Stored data
********************

(** [DB::open]; the background thread starts idle.  [max_num + 1] is computed
    on an [int]. *)
Definition db_open (d : Disk) (o : Options) (coins : list (list bool)) : result DB :=
  wal ← recover_wal (wal_on d) coins;
  let live := live_entries d in
  let max_num := max_number (dir_numbers (disk_ssts d) ++ (m_number <$> live)) in
  let cache := if 0 <? block_cache_bytes o then Some (BlockCache_new (block_cache_bytes o))
               else None in
  let loaded := load_files (disk_ssts d) live (replicate kMaxLevels []) cache in
  fs ← loaded.2;
  let ver := mkVersion (sort_levels fs) in
  let ssts := filter (λ p, p.1 ∈ m_number <$> live) (ssts_on d) in
  next_sst ← (if max_num + 1 <? 2 ^ 31 then Ok (if max_num + 1 <? 1 then 1 else max_num + 1)
              else Undefined);
  let next_seq := u64 (1 + Z.max wal.1.2 (max_sst_seq ver)) in
  manifest ← open_manifest d live;
  Ok (mkDB loaded.1 wal.1.1 (wal_open wal.2 (opt_sync o)) false manifest ver
        ssts o next_sst next_seq ∅ false false false).

End OpenOps.

(** ** Crashes *)

(** What can be left of a file; it is on the medium then. *)
Definition crash_left (f f' : File) : Prop := ∃ after, f' = on_disk after ∧ crash_file f after.

Definition log_left (db : DB) (d : Disk) : Prop :=
  ∃ f, wal_on d = Some f ∧ crash_left (wal_file (wal_ db)) f.

(** What a crash can leave of the files of a running database. *)
Record crash_disk (db : DB) (d : Disk) : Prop := {
  crash_wal : log_left db d;
  crash_manifest : ∃ f, manifest_on d = Some f ∧ crash_left (manifest_ db) f;
  crash_ssts n : option_relation crash_left (λ _, False) (λ _, False) (db_dir db !! n) (ssts_on d !! n);
}.

(** The truncations of the log that were made are not undone. *)
Definition truncations_kept (db : DB) (d : Disk) : Prop :=
  ∃ w, wal_on d = Some (on_disk w) ∧
    crash_part (f_data (wal_file (wal_ db))) (f_synced (wal_file (wal_ db))) w.

(** The files after the process has ended without a crash. *)
Definition disk_of (db : DB) : Disk := mkDisk (Some (wal_file (wal_ db))) (Some (manifest_ db)) (db_dir db).

(** ** What lies on the disk *)

(** [fm] describes the table file of [ents (fm_number fm)] that was written
    with the filter [bloom]. *)
Record file_built (ents : Z → list Entry) (fm : FileMeta) (bloom : Bloom.Bloom) : Prop := {
  fb_nonempty : ents (fm_number fm) ≠ [];
  fb_entries : Forall sst_entry_ok (ents (fm_number fm));
  fb_fits : sst_fits (ents (fm_number fm));
  fb_sorted : sorted_entries (ents (fm_number fm));
  fb_separate : keys_separate (layout (ents (fm_number fm)));
  fb_filter : filter_for (ents (fm_number fm)) bloom;
  fb_meta : fm = mkFileMeta (fm_number fm) (fm_level fm) (block_key (ents (fm_number fm)))
    (last_key (ents (fm_number fm))) (table_of (fm_number fm) (ents (fm_number fm)) bloom);
}.

(** The shape every version has: files carry their level, level 0 is in the
    order of the numbers, the other levels are disjoint and ascending. *)
Record version_shape (v : Version) : Prop := {
  vs_levels : length (files v) = kMaxLevels;
  vs_level l fm : fm ∈ files_at v l → fm_level fm = Z.of_nat l;
  vs_level0 : StronglySorted Z.lt (fm_number <$> files_at v 0);
  vs_disjoint : Forall level_ok (drop 1 (files v));
  vs_nodup : NoDup (fm_number <$> mjoin (files v));
}.

(** How the contents are spread over the files: [j_base] is what the tables
    hold, and [j_reqs] are the writes that are in the log only, behind [j_kept]
    records that the tables hold too.  [j_settled] says that all of the contents
    are on the medium. *)
Record Journal := mkJournal {
  j_mode : SyncMode;
  j_settled : bool;
  j_kept : nat;
  j_base : gmap bytes bytes;
  j_reqs : list WriteRequest;
}.

Definition j_map (j : Journal) : gmap bytes bytes := fold_left spec_write (j_reqs j) (j_base j).

(** The records [rs] replayed over tables with the layers [ls] give the
    contents [mp]. *)
Definition recovers (ls : list (list Entry)) (rs : list WalRecord) (mp : gmap bytes bytes) : Prop :=
  ∃ next, 1 ≤ next < 2 ^ 64 ∧ layers_ok next (insert_records rs [] :: ls) ∧
    ∀ k, reader_value (lookup_ref (mjoin (insert_records rs [] :: ls)) k u64_max) = mp !! k.

(** The records of the log behind the first ones are those of the pending
    writes, in order, and every part of the log that can be left recovers a
    first part of them. *)
Record log_of (j : Journal) (ls : list (list Entry)) (rs : list WalRecord) : Prop := {
  log_kept : (j_kept j ≤ length rs)%nat;
  log_reqs : record_request <$> drop (j_kept j) rs = j_reqs j;
  log_recovers n : (j_kept j ≤ n ≤ length rs)%nat →
    recovers ls (take n rs) (fold_left spec_write (take (n - j_kept j) (j_reqs j)) (j_base j));
}.

(** What a batch of writes may do to it: the writes join the pending ones, and
    a flush moves all of them to the tables. *)
Definition j_commit (j : Journal) (batch : list WriteRequest) : Journal :=
  mkJournal (j_mode j) (if decide (batch = []) then j_settled j else bool_decide (j_mode j = EveryWrite))
    (j_kept j) (j_base j) (j_reqs j ++ batch).

Definition j_flush (j : Journal) : Journal := mkJournal (j_mode j) (j_settled j) 0 (j_map j) [].

Definition j_next (j : Journal) (batch : list WriteRequest) (j' : Journal) : Prop :=
  j' = j_commit j batch ∨ j' = j_flush (j_commit j batch).

(** * Lemmas *)

(** ** Sorting *)

Lemma sort_by_number_spec fms :
  StronglySorted (λ a b, fm_number a ≤ fm_number b) (sort_by_number fms) ∧ sort_by_number fms ≡ₚ fms.
Proof.
  apply (sortb_spec (λ a b, fm_number a <? fm_number b)); intros; bool_hyps; lia.
Qed.

(** Files of a level above 0 have ascending smallest keys. *)
Lemma level_ok_smallest fms :
  level_ok fms → Forall (λ fm, key_le (smallest_key fm) (largest_key fm)) fms →
  StronglySorted (λ a b, key_lt (smallest_key a) (smallest_key b)) fms.
Proof.
  induction 1 as [|fm fms Hl IH Hfm]; intros Hr; [constructor|].
  apply Forall_cons in Hr as [Hr Hrs]. constructor; [auto|].
  eapply Forall_impl; [exact Hfm|]. simpl. intros fm' Hlt. by eapply key_le_lt_trans.
Qed.

Lemma sort_levels_id v :
  version_shape v → Forall (λ fm, key_le (smallest_key fm) (largest_key fm)) (mjoin (files v)) →
  sort_levels (files v) = files v.
Proof.
  intros [Hlen _ H0 Hd _] Hr. unfold sort_levels, files_at in *.
  destruct (files v) as [|l0 ls]; [done|]. rewrite fmap_cons. cbn [nth drop] in *.
  rewrite mjoin_cons, Forall_app in Hr. destruct Hr as [_ Hr]. f_equal.
  - destruct (sort_by_number_spec l0) as [Hs Hp].
    apply (sorted_perm_unique (λ a b, fm_number a < fm_number b) (λ a b, fm_number a ≤ fm_number b));
      [intros; lia| |done|done]. clear -H0.
    induction l0 as [|fm l0 IH]; [constructor|]. rewrite fmap_cons in H0.
    apply StronglySorted_inv in H0 as [Hs Hf]. constructor; [auto|].
    rewrite Forall_fmap in Hf. exact Hf.
  - clear -Hd Hr. apply Forall_mjoin in Hr. rewrite drop_0 in Hd.
    induction Hd as [|l ls Hl _ IH]; [done|]. apply Forall_cons in Hr as [Hr Hrs].
    rewrite !fmap_cons. f_equal; [|auto]. destruct (sort_files_spec (sort_by_number l)) as [Hs Hp].
    apply (sorted_perm_unique (λ a b, key_lt (smallest_key a) (smallest_key b))
      (λ a b, key_le (smallest_key a) (smallest_key b))); [|by apply level_ok_smallest|done|].
    + intros x y Hlt Hle. by apply key_lt_nle in Hlt.
    + rewrite Hp. apply sort_by_number_spec.
Qed.

(** ** Rebuilding the levels *)

Lemma place_level l fms fs :
  (l < length fs)%nat → Forall (λ fm, fm_level fm = Z.of_nat l) fms →
  fold_left place_file fms fs = <[l := nth l fs [] ++ fms]> fs.
Proof.
  intros Hl Hf. revert fs Hl. induction Hf as [|fm fms Hfm _ IH]; intros fs Hl; simpl.
  - rewrite app_nil_r. symmetry. apply list_insert_id.
    by destruct (nth_lookup_or_length fs l []); [|lia].
  - rewrite IH by (unfold place_file; by rewrite length_insert). unfold place_file.
    rewrite Hfm, Nat2Z.id.
    assert (nth l (<[l:=nth l fs [] ++ [fm]]> fs) [] = nth l fs [] ++ [fm]) as ->.
    { by rewrite nth_lookup, list_lookup_insert_eq. }
    by rewrite list_insert_insert_eq, <- (assoc_L (++)).
Qed.

(** The files of the next level go to their place. *)
Ltac place Hf i l :=
  rewrite (place_level i l) by ((simpl; lia) || apply (Hf i));
  cbn [replicate insert list_insert nth app].

Lemma place_files_id v :
  version_shape v → fold_left place_file (mjoin (files v)) (replicate kMaxLevels []) = files v.
Proof.
  intros [Hlen Hlev _ _ _]. unfold files_at in Hlev. destruct v as [fs]. cbn [files] in *.
  assert (∀ l, Forall (λ fm, fm_level fm = Z.of_nat l) (nth l fs [])) as Hf.
  { intros l. apply Forall_forall. intros fm Hfm. by apply Hlev. }
  clear Hlev. unfold kMaxLevels in *.
  destruct fs as [|l0 [|l1 [|l2 [|l3 [|l4 [|l5 [|l6 [|]]]]]]]]; try done.
  rewrite !mjoin_cons, !fold_left_app.
  place Hf 0%nat l0. place Hf 1%nat l1. place Hf 2%nat l2. place Hf 3%nat l3.
  place Hf 4%nat l4. place Hf 5%nat l5. place Hf 6%nat l6.
  done.
Qed.

Definition meta_entry (fm : FileMeta) : ManifestEntry :=
  mkManifestEntry (fm_number fm) (fm_level fm) (smallest_key fm) (largest_key fm).

Lemma version_to_manifest_entries v :
  length (files v) = kMaxLevels → version_to_manifest v = meta_entry <$> mjoin (files v).
Proof.
  destruct v as [fs]. unfold version_to_manifest, files_at, kMaxLevels. cbn [files]. intros Hlen.
  destruct fs as [|l0 [|l1 [|l2 [|l3 [|l4 [|l5 [|l6 [|]]]]]]]]; try done.
  rewrite !mjoin_cons, !fmap_app. done.
Qed.

(** ** Reading a log *)

Lemma record_entry_seq r : e_seq (record_entry r) = r_seq r.
Proof. unfold record_entry. by case_match. Qed.

Lemma insert_records_elem rs e : e ∈ insert_records rs [] → ∃ r, r ∈ rs ∧ e = record_entry r.
Proof.
  rewrite insert_records_perm, app_nil_r. intros (r & -> & Hr)%list_elem_of_fmap. by exists r.
Qed.

(** Replaying a log whose records are in a table already changes nothing. *)
Lemma layers_repeat n mes ls :
  layers_ok n (mes :: ls) →
  layers_ok n (mes :: mes :: ls) ∧
  ∀ k s, lookup_ref (mjoin (mes :: mes :: ls)) k s = lookup_ref (mjoin (mes :: ls)) k s.
Proof.
  intros [[Hl Hls] Hu Hs]. rewrite !mjoin_cons in *.
  assert (versions_unique (mes ++ mes ++ mjoin ls)) as Hu'
    by (eapply versions_unique_sub; [|exact Hu]; set_solver).
  split; [split; rewrite ?mjoin_cons|].
  - split; [|done]. intros e e' He He' Hk. rewrite mjoin_cons in He'.
    apply elem_of_app in He' as [He'|He']; [by right|by apply Hl].
  - done.
  - apply Forall_app. split; [|done]. by apply Forall_app in Hs as [? _].
  - intros k s. unfold lookup_ref. f_equal. apply newest_ext; [done|]. set_solver.
Qed.

Lemma layers_nil n ls : layers_ok n ls → layers_ok n ([] :: ls).
Proof.
  intros [Hl Hu Hs]. split; [split; [|done]|done..]. intros e e' He. by apply elem_of_nil in He.
Qed.

(** Replay does not notice that table files are merged. *)
Record shrinks (ls ls' : list (list Entry)) : Prop := {
  sh_layered : layered ls';
  sh_entries e : e ∈ mjoin ls' → e ∈ mjoin ls;
  sh_reads k : reader_value (lookup_ref (mjoin ls') k u64_max) =
    reader_value (lookup_ref (mjoin ls) k u64_max);
}.

Lemma recovers_shrink ls ls' rs mp : shrinks ls ls' → recovers ls rs mp → recovers ls' rs mp.
Proof.
  intros [Hl Hsub Hreads] (next & Hn & Hlay & Hk). exists next. split; [done|].
  pose proof Hlay as [[Hhead Hls] Hu Hs]. rewrite mjoin_cons in Hu, Hs.
  assert (layers_ok next (insert_records rs [] :: ls')) as Hlay'.
  { split; rewrite ?mjoin_cons.
    - split; [|done]. intros e e' He He'. apply Hhead; auto.
    - eapply versions_unique_sub; [|exact Hu]. intros e. rewrite !elem_of_app. naive_solver.
    - apply Forall_app in Hs as [? Hs]. apply Forall_app. split; [done|].
      rewrite Forall_forall in Hs |- *. auto. }
  split; [done|]. intros k. rewrite <- Hk. destruct Hlay' as [Hl1 Hu1 _]. destruct Hlay as [Hl2 Hu2 _].
  rewrite <- !first_answer_correct by done. cbn [first_answer]. destruct (lookup_ref _ k u64_max); try done.
  assert (∀ es, versions_unique (insert_records rs [] ++ es) → versions_unique es) as Htail.
  { intros es. apply versions_unique_sub. intros e He. apply elem_of_app. by right. }
  rewrite mjoin_cons in Hu1, Hu2. rewrite !first_answer_correct by auto. apply Hreads.
Qed.

Lemma log_shrink j ls ls' rs : shrinks ls ls' → log_of j ls rs → log_of j ls' rs.
Proof. intros Hs [? ? Hr]. split; [done..|]. intros n Hn. by eapply recovers_shrink, Hr. Qed.

(** The journal of the first [n] records. *)
Definition j_first (j : Journal) (mode : SyncMode) (settled : bool) (n : nat) : Journal :=
  mkJournal mode settled (j_kept j) (j_base j) (take (n - j_kept j) (j_reqs j)).

Lemma log_first j ls rs mode settled n :
  log_of j ls rs → (j_kept j ≤ n ≤ length rs)%nat → log_of (j_first j mode settled n) ls (take n rs).
Proof.
  intros [Hk Hq Hr] Hn. split; cbn [j_kept j_reqs j_base j_first].
  - rewrite length_take. lia.
  - rewrite <- Hq, <- fmap_take. f_equal. rewrite take_drop_commute. do 2 f_equal. lia.
  - intros m Hm. rewrite length_take in Hm. rewrite !take_take, !Nat.min_l by lia. apply Hr. lia.
Qed.

Lemma log_reqs_length j ls rs : log_of j ls rs → length (j_reqs j) = (length rs - j_kept j)%nat.
Proof. intros [_ Hq _]. by rewrite <- Hq, length_fmap, length_drop. Qed.

(** The whole log. *)
Lemma log_recovers_all j ls rs : log_of j ls rs → recovers ls rs (j_map j).
Proof.
  intros Hlog. pose proof (log_recovers _ _ _ Hlog (length rs)) as Hr.
  pose proof (log_reqs_length _ _ _ Hlog). pose proof (log_kept _ _ _ Hlog).
  rewrite firstn_all, take_ge in Hr by lia. apply Hr. lia.
Qed.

********************

Exercise
Every line that holds the string "cache" must be copied from the records above.

Task answer
  let cache := if 0 <? block_cache_bytes o then Some (BlockCache_new (block_cache_bytes o))
  let loaded := load_files (disk_ssts d) live (replicate kMaxLevels []) cache in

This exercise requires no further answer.